The Chilean Ambassador in Buenos Aires, Barbara Figueroa Sandoval, he prefers to move from the micro to the macro when stressing the need to strengthen regional integration.
The government representative of Gabriel Boric He said the two countries should seek to unite from their “points of convergence”, beyond some differences that exist in politics and trade administration.
During a breakfast with journalists, Figueroa Sandoval – graduate in psychology, professor of philosophy, trade unionist and politician – avoided defining whether the best path for this integration is the opening proposed by Uruguay or the path more “internal market” suggested by Argentina, although he pointed out that Chile “is an open economy”.
“The priority is for Chile to be an open economy, it must be a door for the region and this requires special logistical conditions,” he said before a consultation with the Infobase.
The former trade unionist said there was a need to increase the land connection between the two countries by improving several border crossings which are not in good condition and which are vital for increasing bilateral trade and are also important for Argentine products can be exported across the Pacific.

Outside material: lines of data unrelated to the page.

(* ===== verification/OptimizeUnused.v ===== *)
(** * OptimizeUnused: the removal of what nothing reaches

    What the entries reach stays in its order, every name in it follows the item it
    names, and in the program that is left everything is reached. *)

From S2P Require Import Prelude Ir IrVerify PtrSet Probe Optimize OptimizeCounts OptimizeGraph Program Reach ReachSpec OptimizeProgram.

(** ** New numbers *)

Lemma moved_number live n i : live !! i = Some true -> moved (numbers n live) i = (n + new_number live i)%nat.
Proof.
  revert n i. induction live as [|[|] live IH]; intros n [|i]; unfold moved; cbn [numbers]; try discriminate; [intros _; change (n = n + 0)%nat; lia| |].
  - intros H. change ((n :: numbers (S n) live) !! S i) with (numbers (S n) live !! i). specialize (IH (S n) i H). unfold moved in IH. rewrite IH, new_number_S. lia.
  - intros H. change ((O :: numbers n live) !! S i) with (numbers n live !! i). specialize (IH n i H). unfold moved in IH. rewrite IH, new_number_S. lia.
Qed.

Lemma marked_inv {A} live (l : list A) j x : length live = length l -> marked live l !! j = Some x ->
  exists i, live !! i = Some true /\ l !! i = Some x /\ new_number live i = j.
Proof.
  revert l j. induction live as [|b live IH]; intros [|y l] j; try done. intros [= Hl]. unfold marked. cbn [zip zip_with List.filter fst]. destruct b; cbn [map snd].
  - destruct j as [|j]; [intros [= ->]; by exists O|]. intros H. destruct (IH l j Hl H) as (i & H1 & H2 & H3). exists (S i). rewrite new_number_S. by rewrite H3.
  - intros H. destruct (IH l j Hl H) as (i & H1 & H2 & H3). exists (S i). rewrite new_number_S. by rewrite H3.
Qed.
(** C3. The removal of what nothing reaches keeps the reached functions and data in their
    order, each as it was but for the numbers of the items it names, which follow those
    items: what an item mentions is what it mentioned before, and no name leaves the
    program. In the program that is left everything is reached, and a second removal
    changes nothing. *)
Theorem unused_removed p entry all : names_in_range p -> exists q gm fm,
  remove_unused_functions p entry all = Some q /\
  (forall f pf, reachable p entry all (Fun f) -> p_functions p !! f = Some pf -> p_functions q !! moved fm f = Some (remap_function gm fm pf)) /\
  (forall g pg, reachable p entry all (Data g) -> p_globals p !! g = Some pg -> p_globals q !! moved gm g = Some (remap_global gm fm pg)) /\
  (forall z, in_range q z <-> exists x, reachable p entry all x /\ z = shift gm fm x) /\
  (forall f f', reachable p entry all (Fun f) -> reachable p entry all (Fun f') -> (moved fm f < moved fm f')%nat <-> (f < f')%nat) /\
  (forall g g', reachable p entry all (Data g) -> reachable p entry all (Data g') -> (moved gm g < moved gm g')%nat <-> (g < g')%nat) /\
  (forall x z, reachable p entry all x -> mentions q (shift gm fm x) z <-> exists y, mentions p x y /\ z = shift gm fm y) /\
  names_in_range q /\ (forall z, in_range q z -> reachable q entry all z) /\ remove_unused_functions q entry all = Some q.
Proof.
  intros Hp. destruct (ir_reach_spec p entry all Hp) as (fs & gs & E & Hfs & Hgs & Hf & Hg). unfold remove_unused_functions at 1. rewrite E. cbn [mbind option_bind].
  set (fm := numbers 0 fs). set (gm := numbers 0 gs). set (q := Program _ _ _ _). exists q, gm, fm. split; [done|].
  split; [intros; by eapply kept_function|]. split; [intros; by eapply kept_global|].
  split; [intros z; split; [intros Hz; by eapply place_from|intros (x & Hx & ->); by eapply kept_item_in_range]|].
  split; [intros; by eapply function_order|]. split; [intros; by eapply data_order|].
  split; [intros x z Hx; split; [intros Hm; by eapply mentions_from|intros (y & Hm & ->); by eapply place_mentions]|].
  assert (names_in_range q) as Hq by by eapply left_in_range. assert (forall z, in_range q z -> reachable q entry all z) as Hall by (intros z Hz; by eapply all_kept).
  split; [done|]. split; [done|]. by rewrite nothing_unused.
Qed.

(** ** The functions of a program *)

Section Functions.
Context {M : Type} (mc : machine M) `{!Lawful mc} `{!IeeeFloats mc}.

(** A function that the optimizer may be given: a declaration, or a definition that is
    well formed and without slots. *)
Definition optimizable (f : program_function) : Prop := fn_is_extern (pf_code f) = false -> well_formed mc (pf_code f) /\ no_slots (pf_code f).

(** What the optimizer makes of it. *)
Definition stands_for (f g : program_function) : Prop :=
  pf_link g = pf_link f /\ (fn_is_extern (pf_code f) = true -> g = f) /\
  (fn_is_extern (pf_code f) = false -> well_formed mc (pf_code g) /\ refines mc (pf_code f) (pf_code g)).

Lemma function_plain p f : Forall (in_range p) (function_names f) -> no_slots (pf_code f) ->
  plain_function (fun o => Forall (in_range p) (operand_names o)) (pf_code f).
Proof.
  unfold function_names, no_slots, plain_function. intros H Hs. induction Hs as [|insts blocks Hi _ IH]; [constructor|]. cbn [mbind list_bind] in H.
  apply Forall_app in H as [H1 H2]. constructor; [|by apply IH]. clear IH H2. induction Hi as [|inst insts Ho _ IH]; [constructor|]. cbn [mbind list_bind] in H1.
  apply Forall_app in H1 as [H1 H2]. constructor; [|by apply IH]. unfold inst_names, operands in H1. cbn [mbind list_bind] in H1. rewrite !Forall_app in H1.
  destruct H1 as (Ha & Hb & Hc & Hr). split; try done. clear -Hr. induction (i_args inst) as [|o os IH]; [constructor|]. cbn [mbind list_bind] in Hr. apply Forall_app in Hr as [H1 H2].
  constructor; [done|by apply IH].
Qed.

Lemma plain_names p f : plain_function (fun o => Forall (in_range p) (operand_names o)) (pf_code f) -> Forall (in_range p) (function_names f).
Proof.
  unfold function_names, plain_function. intros H. induction H as [|insts blocks Hi _ IH]; [constructor|]. cbn [mbind list_bind]. apply Forall_app. split; [|done].
  clear IH. induction Hi as [|inst insts [_ Ha Hb Hc Hr] _ IH]; [constructor|]. cbn [mbind list_bind]. apply Forall_app. split; [|done]. unfold inst_names, operands. cbn [mbind list_bind].
  rewrite !Forall_app. do 3 (split; [done|]). clear -Hr. induction Hr as [|o os Ho _ IH]; [constructor|]. cbn [mbind list_bind]. apply Forall_app. by split.
Qed.

Lemma nothing_in_range p o : names_nothing o -> Forall (in_range p) (operand_names o).
Proof. unfold names_nothing, operand_names. by destruct (o_kind o). Qed.

(** Some fuel is enough for one function, and any more gives the same. *)
Lemma optimize_defined_sound p f : optimizable f -> Forall (in_range p) (function_names f) ->
  exists n g, (forall fuel, (n <= fuel)%nat -> optimize_defined fuel f = Some g) /\ stands_for f g /\ Forall (in_range p) (function_names g).
Proof.
  intros Ho Hn. unfold optimize_defined, stands_for. destruct (fn_is_extern (pf_code f)) eqn:Ex; [exists O, f; done|].
  destruct (Ho Ex) as [Hf Hs]. destruct (optimize_function_sound mc (pf_code f) (conj Hf Hs)) as (n & g & E & Hg & R). exists n, (with_code f g).
  split; [intros fuel Hfuel; by rewrite (E fuel Hfuel)|]. split; [done|]. apply plain_names. cbn [pf_code with_code].
  apply (optimize_plain _ (nothing_in_range p) n (pf_code f)); [by apply E|]. by apply function_plain.
Qed.

(** The same for a list of functions, each by its own step. *)
Lemma mapM_enough {A B} (step : nat -> A -> option B) (R : A -> B -> Prop) xs :
  Forall (fun x => exists n y, (forall fuel, (n <= fuel)%nat -> step fuel x = Some y) /\ R x y) xs ->
  exists n ys, (forall fuel, (n <= fuel)%nat -> mapM (step fuel) xs = Some ys) /\ Forall2 R xs ys.
Proof.
  intros H. induction H as [|x xs (n & y & E & Hy) _ (n' & ys & E' & Hys)]; [by exists O, []|].
  exists (n + n')%nat, (y :: ys). split; [|by constructor]. intros fuel Hfuel. cbn. rewrite E by lia. cbn. by rewrite E' by lia.
Qed.

(** A program with other functions of the same names. *)
Lemma same_range p fs gs : length fs = length (p_functions p) -> length gs = length (p_globals p) ->
  forall x, in_range (Program fs gs (p_classes p) (p_hosts p)) x <-> in_range p x.
Proof. intros Hf Hg [f|g]; cbn; lia. Qed.
(** X13. Reading the header of any list of lines gives fields whose key
    is one upper-case letter and whose value is the tuple of the letter
    as written and the text after the colon; the index it ends on is
    past every field read and at most the number of lines, and unless
    the lines ran out it is the place of a line that is not blank and is
    not a field, where the music begins. *)
Theorem read_header_fields (lines : list string) :
  let fields := fst (read_header lines [] 1) in
  let index := snd (read_header lines [] 1) in
  Forall field_as_read fields /\
  (List.length fields < index <= S (List.length lines))%nat /\
  (index = S (List.length lines) \/
   exists line, nth_error lines (index - 1) = Some line /\
     strip line <> "" /\ InformationFieldMatcher (strip line) = None).
Proof.
  cbv zeta. destruct (read_header lines [] 1) as [fields index] eqn:E.
  destruct (read_header_spec lines [] 1 fields index E (Forall_nil _))
    as [F [B [L N]]].
  simpl in *. split; [exact F|]. split; [lia|]. exact N.
Qed.

(** X14. A document is returned only for a file whose first line is the
    marker, with nothing but white space around it, and its header then
    has at least three fields, X first, T second and K last, each as
    read from a line; the text of the first K field starts with C. *)
Theorem ParseAbcFile_document (text : string) (doc : AbcFile.t) :
  ParseAbcFile text = Ok doc ->
  let fields := AbcFile.fields doc in
  (exists first rest, readlines text = first :: rest /\ strip first = "%abc") /\
  (3 <= List.length fields)%nat /\
  nth 0 (keys fields) "" = "X" /\ nth 1 (keys fields) "" = "T" /\
  last (keys fields) "" = "K" /\
  Forall field_as_read fields /\
  (exists f r s,
     filter (fun g => String.eqb (InformationField.name g) "K") fields = f :: r /\
     subscript (InformationField.value f) 1 = Ok (String "C" s)).
Proof.
  unfold ParseAbcFile. intros H.
  destruct (readlines text) as [|first rest] eqn:Er; [discriminate|].
  destruct (String.eqb (strip first) "%abc") eqn:Em; [|discriminate].
  cbn [negb] in H.
  destruct (read_header rest [] 1) as [fields index] eqn:Eh.
  apply bind_ok in H. destruct H as [u [Hv H]].
  apply bind_ok in H. destruct H as [music0 [_ H]].
  unfold AbcFile.__init__ in H.
  apply bind_ok in H. destruct H as [music1 [Hp H]].
  inversion H; subst doc. cbn [AbcFile.fields]. cbv zeta.
  split; [exists first, rest; split; [reflexivity | apply String.eqb_eq; exact Em]|].
  rewrite validate_header_cases in Hv. cbv zeta in Hv.
  destruct (List.length fields <? 3)%nat eqn:E3; [discriminate|].
  destruct (String.eqb (nth 0 (keys fields) "") "X") eqn:Ex; [|discriminate].
  destruct (String.eqb (nth 1 (keys fields) "") "T") eqn:Et; [|discriminate].
  destruct (String.eqb (last (keys fields) "") "K") eqn:Ek; [|discriminate].
  apply Nat.ltb_ge in E3. apply String.eqb_eq in Ex, Et, Ek.
  split; [exact E3|]. split; [exact Ex|]. split; [exact Et|]. split; [exact Ek|].
  split.
  - apply (read_header_spec rest [] 1 fields index Eh (Forall_nil _)).
  - unfold AbcFile._propagate_key_signature in Hp.
    destruct (filter _ fields) as [|f r]; [discriminate|].
    apply bind_ok in Hp. destruct Hp as [signature [Hs Hp]].
    destruct signature as [|c s]; [discriminate|].
    destruct (Ascii.eqb c "C") eqn:Ec; [|discriminate].
    apply Ascii.eqb_eq in Ec. subst c.
    exists f, r, s. split; [reflexivity | exact Hs].
Qed.

Lemma ParseAbcFile_document_witness :
  exists doc,
    ParseAbcFile "%abc
X:1
T:Tune
M:4/4
K:C ^f
f2 g2 |
" = Ok doc /\
    (3 <= List.length (AbcFile.fields doc))%nat /\
    last (keys (AbcFile.fields doc)) "" = "K".
Proof.
  eexists. split; [reflexivity|].
  match goal with
  | |- (3 <= List.length (AbcFile.fields ?d))%nat /\ _ =>
      pose proof (ParseAbcFile_document "%abc
X:1
T:Tune
M:4/4
K:C ^f
f2 g2 |
" d eq_refl) as P
  end.
  cbv zeta in P. destruct P as [_ [L [_ [_ [K _]]]]].
  split; [exact L | exact K].
Defined.

(** ** The name of an accidental *)

(** X15. The name of an Accidental built from one of the three marks is
    flat, sharp or natural; for one built from any other text
    [__repr__] raises the AttributeError of the missing value, so its
    last branch, the empty name, is never taken. *)
Theorem accidental_repr (s : string) :
  (s = "_" -> Accidental.__repr__ (Accidental.__init__ s) = Ok "flat") /\
  (s = "^" -> Accidental.__repr__ (Accidental.__init__ s) = Ok "sharp") /\
  (s = "=" -> Accidental.__repr__ (Accidental.__init__ s) = Ok "natural") /\
  (s <> "_" -> s <> "^" -> s <> "=" ->
   Accidental.__repr__ (Accidental.__init__ s)
   = Raise (AttributeError "value")) /\
  Accidental.__repr__ (Accidental.__init__ s) <> Ok "".
Proof.
  unfold Accidental.__repr__, Accidental.get_value, Accidental.__init__.
  cbn [Accidental.value].
  split; [intros ->; reflexivity|]. split; [intros ->; reflexivity|].
  split; [intros ->; reflexivity|]. split.
  - intros H1 H2 H3. apply String.eqb_neq in H1, H2, H3.
    rewrite H1, H2, H3. reflexivity.
  - destruct (String.eqb s "_"); [discriminate|].
    destruct (String.eqb s "^"); [discriminate|].
    destruct (String.eqb s "="); discriminate.
Qed.

Lemma accidental_repr_witness :
  Accidental.__repr__ (Accidental.__init__ "_") = Ok "flat" /\
  Accidental.__repr__ (Accidental.__init__ "__")
  = Raise (AttributeError "value").
Proof.
  split.
  - apply (accidental_repr "_"). reflexivity.
  - apply (accidental_repr "__"); discriminate.
Defined.

(** ** The range of a tune *)

Lemma notes_of_notes (music0 : list MusicObject.t) :
  Forall is_note (notes_of music0).
Proof.
  unfold notes_of. induction music0 as [|o t IH]; simpl; [constructor|].
  destruct o as [d|n a d v]; simpl; [exact IH|].
  destruct (negb (String.eqb (lower n) "rest")); [|exact IH].
  constructor; [exact I | exact IH].
Qed.

Lemma lt_notes (x y : MusicObject.t) :
  is_note x -> is_note y -> Note.__lt__ x y = Ok (pitch x <? pitch y).
Proof. destruct x, y; simpl; intros Hx Hy; try contradiction; reflexivity. Qed.

Lemma gt_notes (x y : MusicObject.t) :
  is_note x -> is_note y -> Note.__gt__ x y = Ok (pitch y <? pitch x).
Proof.
  destruct x as [|n1 a1 d1 v1], y as [|n2 a2 d2 v2]; simpl;
    intros Hx Hy; try contradiction.
  unfold Note.__gt__, Note.__lt__, Note.__eq__. simpl.
  destruct (v1 <? v2) eqn:E1; simpl.
  - f_equal. symmetry. apply Z.ltb_ge. apply Z.ltb_lt in E1. lia.
  - f_equal. apply Z.ltb_ge in E1.
    destruct (v1 =? v2) eqn:E2; simpl; symmetry.
    + apply Z.eqb_eq in E2. apply Z.ltb_ge. lia.
    + apply Z.eqb_neq in E2. apply Z.ltb_lt. lia.
Qed.
(** * ChapterUp: a shallow embedding of [chapterup/main.py]

    ChapterUp uploads the images of a directory to Imgur as one album and
    keeps the access token in a small JSON file.  This development embeds
    the functions of [main.py] as Rocq functions over an explicit world
    (configuration file, directory tree, terminal, Imgur service) and
    proves the properties its specification states about them, and then
    further properties of the code: what a whole run reads, prints, sends
    and writes, and how it ends when something fails.

    Text.  A Python [str] that reaches the program from the command line,
    the terminal or the file system is a [string]: a sequence of 8-bit
    characters, read as the code points 0..255.  A [str] decoded from JSON
    can hold any code point (through [\uXXXX]) and is a [ustr], a list of
    code points.

    Python's standard library ([str], [pathlib], [json]) and [natsort] are
    embedded as far as the program uses them, following CPython 3.11 and
    natsort's default algorithm.

    The world.  The file system answers [exists], [is_dir], [is_file],
    [iterdir] and [absolute] as the world says and changes only where the
    program writes; the Imgur service answers every request as a function
    of the requests made so far.  Standard error (the progress bar of
    [tqdm], the traceback of an uncaught exception) is not part of the
    world; an uncaught exception shows as the outcome [Raise] and as exit
    status 1. *)

From Stdlib Require Import String Ascii List Bool NArith ZArith Arith Lia.
From Stdlib Require Import Permutation Sorted.
Import ListNotations.
Local Open Scope string_scope.

(* ================================================================= *)
(** ** Python's [str] methods used by the program *)

Module Text.

Definition code (c : ascii) : N := N_of_ascii c.

Definition between (lo hi : N) (c : ascii) : bool :=
  (N.leb lo (code c) && N.leb (code c) hi)%bool.

(** [str.isspace] on the code points 0..255: the ASCII blanks, the
    separators 0x1c..0x1f, NEL and the no-break space. *)
Definition isspace (c : ascii) : bool :=
  (between 9 13 c || between 28 32 c
   || N.eqb (code c) 133 || N.eqb (code c) 160)%bool.

Definition isdigit (c : ascii) : bool := between 48 57 c.

(** [str.lower] on one character: A-Z and the Latin-1 capitals
    (0xC0..0xDE without the multiplication sign) move up by 32. *)
Definition lower_char (c : ascii) : ascii :=
  if (between 65 90 c
      || (between 192 222 c && negb (N.eqb (code c) 215)))%bool
  then ascii_of_N (code c + 32)
  else c.

Fixpoint lower (s : string) : string :=
  match s with
  | EmptyString => EmptyString
  | String c r => String (lower_char c) (lower r)
  end.

Fixpoint lstrip (s : string) : string :=
  match s with
  | EmptyString => EmptyString
  | String c r => if isspace c then lstrip r else s
  end.

Fixpoint all_space (s : string) : bool :=
  match s with
  | EmptyString => true
  | String c r => (isspace c && all_space r)%bool
  end.

Fixpoint rstrip (s : string) : string :=
  match s with
  | EmptyString => EmptyString
  | String c r => if all_space s then EmptyString else String c (rstrip r)
  end.

Definition strip (s : string) : string := rstrip (lstrip s).

Definition startswith (s p : string) : bool := String.prefix p s.

(** [s.rfind(c)], with [None] for Python's [-1]. *)
Fixpoint rfind (c : ascii) (s : string) : option nat :=
  match s with
  | EmptyString => None
  | String a r =>
      match rfind c r with
      | Some i => Some (S i)
      | None => if Ascii.eqb a c then Some 0 else None
      end
  end.

(** [s[i:]] and [s[:i]]. *)
Fixpoint drop (i : nat) (s : string) : string :=
  match i, s with
  | O, _ => s
  | S j, String _ r => drop j r
  | S _, EmptyString => EmptyString
  end.

Fixpoint take (i : nat) (s : string) : string :=
  match i, s with
  | S j, String c r => String c (take j r)
  | _, _ => EmptyString
  end.

(** ['-' * n]. *)
Fixpoint repeat_char (c : ascii) (n : nat) : string :=
  match n with
  | O => EmptyString
  | S k => String c (repeat_char c k)
  end.

(** Decimal rendering of a number, as [str(n)] and [%d] do.  A number
    has no more decimal digits than binary ones, which bounds the loop. *)
Definition digit_char (n : N) : ascii := ascii_of_N (48 + n).

Fixpoint decimal_fuel (fuel : nat) (n : N) (acc : string) : string :=
  match fuel with
  | O => acc
  | S f =>
      let acc' := String (digit_char (n mod 10)) acc in
      if (n / 10 =? 0)%N then acc' else decimal_fuel f (n / 10) acc'
  end.

Definition decimal_N (n : N) : string :=
  decimal_fuel (S (N.size_nat n)) n EmptyString.

Definition decimal (n : nat) : string := decimal_N (N.of_nat n).

End Text.

(* ================================================================= *)
(** ** [pathlib]: the lexical part of a path *)

Module Pathlib.

(** A [Path] is modelled by its [str()].  [Path(s)] normalises the
    spelling of [s]; the world's file-system functions take the path as
    spelled on the command line, so [Path_new] keeps the string. *)
Definition Path := string.

Definition slash : ascii := "/"%char.
Definition dot : ascii := "."%char.

Fixpoint has_slash (p : string) : bool :=
  match p with
  | EmptyString => false
  | String c r => (Ascii.eqb c slash || has_slash r)%bool
  end.

(** [path.name]: the final component; in the [str()] of a path, which
    has no trailing slash, what stands behind the last slash. *)
Fixpoint name (p : Path) : string :=
  match p with
  | EmptyString => EmptyString
  | String c r => if has_slash p then name r else p
  end.

(** [path.suffix]:
    [i = name.rfind('.')]; [name[i:]] when [0 < i < len(name) - 1]. *)
Definition suffix (p : Path) : string :=
  let nm := name p in
  match Text.rfind dot nm with
  | Some i =>
      if ((0 <? i)%nat && (i <? String.length nm - 1)%nat)%bool
      then Text.drop i nm else EmptyString
  | None => EmptyString
  end.

(** [path.stem]: the name without that suffix. *)
Definition stem (p : Path) : string :=
  let nm := name p in
  match Text.rfind dot nm with
  | Some i =>
      if ((0 <? i)%nat && (i <? String.length nm - 1)%nat)%bool
      then Text.take i nm else nm
  | None => nm
  end.

End Pathlib.

(* ================================================================= *)
(** ** [natsort.natsorted] with the default algorithm

    [natsorted(seq)] is [sorted(seq, key=natsort_keygen())].  For a
    [Path] the key is computed from [str(path)] (natsort 7.1 and later):
    the string is split at its maximal runs of decimal digits, empty
    pieces are dropped, every digit run becomes an [int], an empty string
    is put in front of a leading number and between two adjacent numbers,
    and the pieces form a tuple.  Tuples compare as Python tuples do.
    The digits recognised here are [0-9]; natsort's Unicode normalisation
    and its non-ASCII digits concern characters above 127 only. *)

Module Natsort.

Inductive chunk : Type :=
| Txt (s : string)
| Num (n : N).

(** [re.split(r'(\d+)', s)] without the empty pieces: the maximal runs
    of digits and of non-digits, each tagged with its kind. *)
Fixpoint runs (s : string) : list (bool * string) :=
  match s with
  | EmptyString => []
  | String c r =>
      let d := Text.isdigit c in
      match runs r with
      | (d', run) :: rest =>
          if Bool.eqb d d' then (d, String c run) :: rest
          else (d, String c EmptyString) :: (d', run) :: rest
      | [] => [(d, String c EmptyString)]
      end
  end.

(** [int(run)] for a run of digits. *)
Fixpoint int_of_digits (acc : N) (s : string) : N :=
  match s with
  | EmptyString => acc
  | String c r => int_of_digits (acc * 10 + (Text.code c - 48)) r
  end.

Definition component_transform (r : bool * string) : chunk :=
  if fst r then Num (int_of_digits 0 (snd r)) else Txt (snd r).

Definition is_num (c : chunk) : bool :=
  match c with Num _ => true | Txt _ => false end.

Definition sep : chunk := Txt EmptyString.

Fixpoint sep_between (first : chunk) (rest : list chunk) : list chunk :=
  match rest with
  | [] => []
  | second :: rest' =>
      (if (is_num first && is_num second)%bool then [sep] else [])
        ++ second :: sep_between second rest'
  end.

Definition sep_inserter (l : list chunk) : list chunk :=
  match l with
  | [] => []
  | first :: rest =>
      (if is_num first then [sep] else []) ++ first :: sep_between first rest
  end.

Definition natsort_key (s : string) : list chunk :=
  sep_inserter (map component_transform (runs s)).

(** Python's comparison of sequences: the first position where the two
    differ decides; a proper prefix is smaller. *)
Fixpoint lex_compare {A : Type} (cmp : A -> A -> comparison)
         (l1 l2 : list A) : comparison :=
  match l1, l2 with
  | [], [] => Eq
  | [], _ :: _ => Lt
  | _ :: _, [] => Gt
  | a :: r1, b :: r2 =>
      match cmp a b with
      | Eq => lex_compare cmp r1 r2
      | c => c
      end
  end.

Definition char_compare (a b : ascii) : comparison :=
  N.compare (Text.code a) (Text.code b).

(** [str] against [str]: by code point. *)
Definition str_compare (s t : string) : comparison :=
  lex_compare char_compare (list_ascii_of_string s) (list_ascii_of_string t).

(** A text against a number raises [TypeError] in Python.  The keys of
    two strings never meet that case, since both alternate text, number,
    text, ... from a text ([natsort_key_alternates] below); the order
    chosen for it here is never used. *)
Definition chunk_compare (a b : chunk) : comparison :=
  match a, b with
  | Txt s, Txt t => str_compare s t
  | Num m, Num n => N.compare m n
  | Txt _, Num _ => Lt
  | Num _, Txt _ => Gt
  end.

Definition key_compare (k1 k2 : list chunk) : comparison :=
  lex_compare chunk_compare k1 k2.

(** Python's own [k1 < k2] on the two tuples, with [None] for the
    [TypeError] of a text compared with a number. *)
Fixpoint tuple_lt (k1 k2 : list chunk) : option bool :=
  match k1, k2 with
  | [], [] => Some false
  | [], _ :: _ => Some true
  | _ :: _, [] => Some false
  | Txt s :: r1, Txt t :: r2 =>
      match str_compare s t with
      | Eq => tuple_lt r1 r2
      | Lt => Some true
      | Gt => Some false
      end
  | Num m :: r1, Num n :: r2 =>
      match N.compare m n with
      | Eq => tuple_lt r1 r2
      | Lt => Some true
      | Gt => Some false
      end
  | _ :: _, _ :: _ => None
  end.

(** The chunks are, in turn, text and number; [expect_num] tells the
    kind of the first. *)
Fixpoint alternates (expect_num : bool) (k : list chunk) : bool :=
  match k with
  | [] => true
  | c :: r => (Bool.eqb (is_num c) expect_num
               && alternates (negb expect_num) r)%bool
  end.

(** [k1 < k2], the only comparison [sorted] uses. *)
Definition key_lt (k1 k2 : list chunk) : bool :=
  match key_compare k1 k2 with
  | Lt => true
  | _ => false
  end.

(** [sorted(seq, key=key)]: a stable sort.  [x] comes from the left of
    everything already in [l], so it stays in front of the elements it
    is not greater than. *)
Fixpoint insert_by {A K : Type} (key : A -> K) (lt : K -> K -> bool)
         (x : A) (l : list A) : list A :=
  match l with
  | [] => [x]
  | y :: ys =>
      if lt (key y) (key x) then y :: insert_by key lt x ys else x :: l
  end.

Definition sorted {A K : Type} (key : A -> K) (lt : K -> K -> bool)
           (l : list A) : list A :=
  fold_right (insert_by key lt) [] l.

Definition natsorted (seq : list string) : list string :=
  sorted natsort_key key_lt seq.

(** The order [natsorted] realises: [a] may stand before [b]. *)
Definition natural_le (a b : string) : Prop :=
  key_lt (natsort_key b) (natsort_key a) = false.


End Natsort.

(* ================================================================= *)
(** ** Python values and the [json] module

    [json.load] and [json.dump] with their default arguments, after
    CPython 3.11 ([json/decoder.py], [json/encoder.py] and the C scanner
    [_json] that the interpreter uses in their place). *)

Module Json.

(** A decoded [str]: a list of code points. *)
Definition ustr := list N.

Definition ustr_of (s : string) : ustr :=
  map Text.code (list_ascii_of_string s).

Definition ustr_eqb (a b : ustr) : bool :=
  if list_eq_dec N.eq_dec a b then true else false.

In particular, he highlighted the importance of the Bi-Oceanic Corridor, a railway project, which will be located in Brazil, Bolivia, Peru, and will connect them by waterways and roads with Paraguay, Uruguay, Argentina and Chile, with a total length of 3,700 kilometers.
“The intention is that the Corridor is not just a transit route, but a way to add value,” the Ambassador said. He immediately clarified that, to improve transport communication between the two countries, “the most relevant stages must be prioritized”, since there are 71 of them in the mountains.
Figueroa also stressed that trade relations between the two countries are good and said he was working to overcome “regulations that generate uncertainty” due to restrictions on currency movements by the Argentine government.
To remove a negative connotation, he clarified that “in Chile, there is no fear of investing in Argentina; On the contrary, but we have to find the best mechanisms so that there is fluidity”.
“Chilean companies do not want to leave, on the contrary; they are very comfortable,” said the ambassador when asked about the departure of Falabella, who has joined the exodus of other companies such as Masisa and Latam.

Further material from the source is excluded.